If Cloudera Machine Learning is used in an air-gapped environment, a proxy configuration is not mandatory. If a non-transparent proxy is used, then certain endpoints must be added to the allowed list for the proxy.

If your CDP Private Cloud deployment uses a non-transparent network proxy, configure proxy hosts that the workloads can use for connections with CML workspaces. You can configure the proxy configuration values from the Management Console.

  1. Sign in to the CDP console.
  2. Click Management Console.
  3. On the Management Console home page, select Administration > Networks to view the Networks page.
  4. Configure the following options for the proxy values:
    Field Description
    HTTPS Proxy The HTTP or HTTPS proxy connection string for use in connections with CML workspaces. You must specify this connection string in the form: http(s)://<username>:<password>@<host>:<port>.
    HTTP Proxy The HTTP or HTTPS proxy connection string for use in connections with CML workspaces. You must specify this connection string in the form: http(s)://<username>:<password>@<host>:<port>.
    No Proxy

    Comma-separated list of hostnames, IP addresses, or hostnames and IP addresses that should not be accessed through the specified HTTPS or HTTP proxy URLs.

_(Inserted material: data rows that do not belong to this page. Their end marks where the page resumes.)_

(* ===== verification/Tx.v ===== *)
(** * Transactions (src/main.h, src/main.cpp, src/hash.h)

    The data types of a transaction with their serialization, and the checks
    that need no context: finality, replacement order, output value, minimum
    fee, [CheckTransaction].  OpenSSL's digests are an interface. *)

From stdpp Require Import base list numbers option gmap.
From Stdlib Require Import ZArith Lia.
From S2P Require Import Prelude Uint256 Serialize.

Open Scope Z_scope.

(** ** Digests *)

(** The digests of OpenSSL the code calls, on byte strings *)
Class Digests := {
  SHA1 : list Z → list Z;
  SHA256 : list Z → list Z;
  RIPEMD160 : list Z → list Z
}.

(** Their documented output: 20, 32 and 20 bytes *)
Class DigestsOk `{Digests} : Prop := {
  SHA1_ok x : length (SHA1 x) = 20%nat ∧ digits_ok 256 (SHA1 x);
  SHA256_ok x : length (SHA256 x) = 32%nat ∧ digits_ok 256 (SHA256 x);
  RIPEMD160_ok x : length (RIPEMD160 x) = 20%nat ∧ digits_ok 256 (RIPEMD160 x)
}.

(** [Hash]: double SHA-256 *)
Definition Hash `{Digests} (x : list Z) : base_uint := limbs_of_bytes (SHA256 (SHA256 x)).
Definition Hash160 `{Digests} (x : list Z) : base_uint := limbs_of_bytes (RIPEMD160 (SHA256 x)).
Definition SerializeHash `{Digests} {T} `{Codec T} (obj : T) : base_uint := Hash (Serialize obj).

Lemma Hash_wf `{DigestsOk} x : wf W256 (Hash x).
Proof. destruct (SHA256_ok (SHA256 x)). by apply (limbs_of_bytes_ok W256). Qed.
Lemma Hash160_wf `{DigestsOk} x : wf W160 (Hash160 x).
Proof. destruct (RIPEMD160_ok (SHA256 x)). by apply (limbs_of_bytes_ok W160). Qed.

(** ** Constants *)

Definition COIN : Z := 1000000.
Definition CENT : Z := 10000.
Definition MAX_BLOCK_SIZE : Z := 1000000.
Definition MAX_BLOCK_SIZE_GEN : Z := MAX_BLOCK_SIZE / 2.
Definition MAX_BLOCK_SIGOPS : Z := MAX_BLOCK_SIZE / 50.
Definition MIN_TX_FEE : Z := CENT / 10.
Definition MIN_RELAY_TX_FEE : Z := CENT / 50.
Definition MAX_MONEY : Z := 2 ^ 63 - 1.
Definition MAX_MINT_PROOF_OF_WORK : Z := 100 * COIN.
Definition MAX_MINT_PROOF_OF_STAKE : Z := 1 * COIN.
Definition MoneyRange (nValue : Z) : bool := (nValue >=? 0) && (nValue <=? MAX_MONEY).
Definition LOCKTIME_THRESHOLD : Z := 500000000.
Definition UINT_MAX : Z := 2 ^ 32 - 1.

(** ** Data *)

Record COutPoint := mkOutPoint { op_hash : base_uint; op_n : Z }.
#[export] Instance COutPoint_eq_dec : EqDecision COutPoint.
Proof. solve_decision. Defined.
#[export] Instance COutPoint_countable : Countable COutPoint.
Proof.
  refine (inj_countable' (λ o, (op_hash o, op_n o)) (λ p, mkOutPoint p.1 p.2) _). intros [? ?]. done.
Defined.

Definition COutPoint_SetNull : COutPoint := mkOutPoint (bu_of_u64 W256 0) UINT_MAX.
Definition COutPoint_IsNull (o : COutPoint) : bool := bu_eq64 (op_hash o) 0 && (op_n o =? UINT_MAX).
Definition COutPoint_lt (a b : COutPoint) : bool :=
  bu_lt (op_hash a) (op_hash b) || (bu_eq (op_hash a) (op_hash b) && (op_n a <? op_n b)).
Definition COutPoint_eqb (a b : COutPoint) : bool := bu_eq (op_hash a) (op_hash b) && (op_n a =? op_n b).

Record CTxIn := mkTxIn { prevout : COutPoint; scriptSig : list Z; nSequence : Z }.
#[export] Instance CTxIn_eq_dec : EqDecision CTxIn.
Proof. solve_decision. Defined.
Definition CTxIn_default : CTxIn := mkTxIn COutPoint_SetNull [] UINT_MAX.
Definition CTxIn_IsFinal (i : CTxIn) : bool := nSequence i =? UINT_MAX.

Record CTxOut := mkTxOut { nValue : Z; scriptPubKey : list Z }.
#[export] Instance CTxOut_eq_dec : EqDecision CTxOut.
Proof. solve_decision. Defined.
Definition CTxOut_SetNull : CTxOut := mkTxOut (-1) [].
Definition CTxOut_IsNull (o : CTxOut) : bool := nValue o =? -1.
Definition CTxOut_SetEmpty : CTxOut := mkTxOut 0 [].
Definition CTxOut_IsEmpty (o : CTxOut) : bool := (nValue o =? 0) && bool_decide (scriptPubKey o = []).

(** [nDoS], mutable and not serialized, is what the checks return beside their
    verdict. *)
Record CTransaction := mkTx {
  nVersion : Z;
  nTime : Z;
  vin : list CTxIn;
  vout : list CTxOut;
  nLockTime : Z
}.
#[export] Instance CTransaction_eq_dec : EqDecision CTransaction.
Proof. solve_decision. Defined.

(** ** Serialization *)

(** [READWRITE(FLATDATA( *this ))] *)
#[export] Instance COutPoint_codec : Codec COutPoint := {
  Serialize o := bu_Serialize (op_hash o) ++ write_int 4 (op_n o);
  Unserialize s := '(h, s) ← bu_Unserialize W256 s; '(k, s) ← read_uint 4 s; Some (mkOutPoint h k, s);
  GetSerializeSize o := 36
}.

#[export] Instance CTxIn_codec : Codec CTxIn := {
  Serialize i := Serialize (prevout i) ++ Serialize (scriptSig i) ++ write_int 4 (nSequence i);
  Unserialize s :=
    '(p, s) ← Unserialize s; '(sc, s) ← Unserialize s; '(q, s) ← read_uint 4 s; Some (mkTxIn p sc q, s);
  GetSerializeSize i := u32 (u32 (GetSerializeSize (prevout i) + GetSerializeSize (scriptSig i)) + 4)
}.

#[export] Instance CTxOut_codec : Codec CTxOut := {
  Serialize o := write_int 8 (nValue o) ++ Serialize (scriptPubKey o);
  Unserialize s := '(v, s) ← read_int64 s; '(sc, s) ← Unserialize s; Some (mkTxOut v sc, s);
  GetSerializeSize o := u32 (8 + GetSerializeSize (scriptPubKey o))
}.

#[export] Instance CTransaction_codec : Codec CTransaction := {
  Serialize t := write_int 4 (nVersion t) ++ write_int 4 (nTime t) ++ ser_vector (vin t) ++
                 ser_vector (vout t) ++ write_int 4 (nLockTime t);
  Unserialize s :=
    '(v, s) ← read_int32 s; '(t, s) ← read_uint 4 s; '(i, s) ← unser_vector s; '(o, s) ← unser_vector s;
    '(l, s) ← read_uint 4 s; Some (mkTx v t i o l, s);
  GetSerializeSize t :=
    u32 (u32 (u32 (8 + size_vector (vin t)) + size_vector (vout t)) + 4)
}.

Definition GetHash `{Digests} (t : CTransaction) : base_uint := SerializeHash t.

(** ** Context-free operations *)

Definition IsNull (t : CTransaction) : bool := bool_decide (vin t = []) && bool_decide (vout t = []).

(** [nBestHeight] and [GetAdjustedTime()] are the node's state. *)
Definition IsFinal (nBestHeight adjustedTime : Z) (t : CTransaction) (nBlockHeight nBlockTime : Z) : bool :=
  if nLockTime t =? 0 then true
  else
    let nBlockHeight := if nBlockHeight =? 0 then nBestHeight else nBlockHeight in
    let nBlockTime := if nBlockTime =? 0 then adjustedTime else nBlockTime in
    if nLockTime t <? (if nLockTime t <? LOCKTIME_THRESHOLD then nBlockHeight else nBlockTime) then true
    else forallb CTxIn_IsFinal (vin t).
Lemma locktime_opcodes_witness :
  op_checksequenceverify 1024 sample_tx 0 [[7]] [] =
  if ((length [7] <=? 4)%nat && (0 <=? scriptnum [7])) && CheckSequence (scriptnum [7]) sample_tx 0
  then Good [[7]] [] else Bad [[7]].
Proof. apply (locktime_opcodes 1024 sample_tx 0 [7] [] []); [repeat constructor; lia|reflexivity]. Defined.

(** CHECKMULTISIG finds a matching whenever there is one: with a check that has
    no state, the loop succeeds exactly when some keys, in the order of the key
    list and each used once, verify the signatures one by one. *)
Theorem multisig_complete (CheckSig : valtype → valtype → list Z → unit → bool * unit) flags code keys sigs :
  (multisig_loop CheckSig flags code keys sigs tt).1 = true ↔
  ∃ ks, sublist ks keys ∧ Forall2 (λ g k, (check_one CheckSig flags g k code tt).1 = true) sigs ks.
Proof.
  assert (E : ∀ sigs, (multisig_loop CheckSig flags code keys sigs tt).1 =
    match_sigs (λ g k, (check_one CheckSig flags g k code tt).1) keys sigs).
  { clear sigs. induction keys as [|k keys IH]; intros [|g sigs]; cbn [multisig_loop match_sigs]; try done.
    destruct (check_one CheckSig flags g k code tt) as [b []]. cbn [fst]. destruct (_ <? _)%nat; [done|]. apply IH. }
  rewrite E. apply match_sigs_ok.
Qed.

(** Rewrite the result of one instruction to the next machine state. *)
Ltac to_next m := match goal with |- context [limit ?o] => change (limit o) with (Next m); cbv iota end.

    In case of ECS deployments, you must include no-proxy URLs for the following:

    • All the ECS hosts in your deployment
    • Any CDP Private Cloud Base cluster that you want to access
    • CIDR IP addresses for internal operations in the ECS cluster: 10.42.0.0/16 and 10.43.0.0/16
  5. Click Save
  6. Ensure that the following endpoint is allowed:
    Description/Usage CDP service Destination Protocol and Authentication IP Protocol/Port Comments

    Accelerators for ML Projects (AMPs)

    Machine Learning

    https://raw.githubusercontent.com

    https://github.com

    HTTPS TCP/443 Files for AMPs are hosted on GitHub.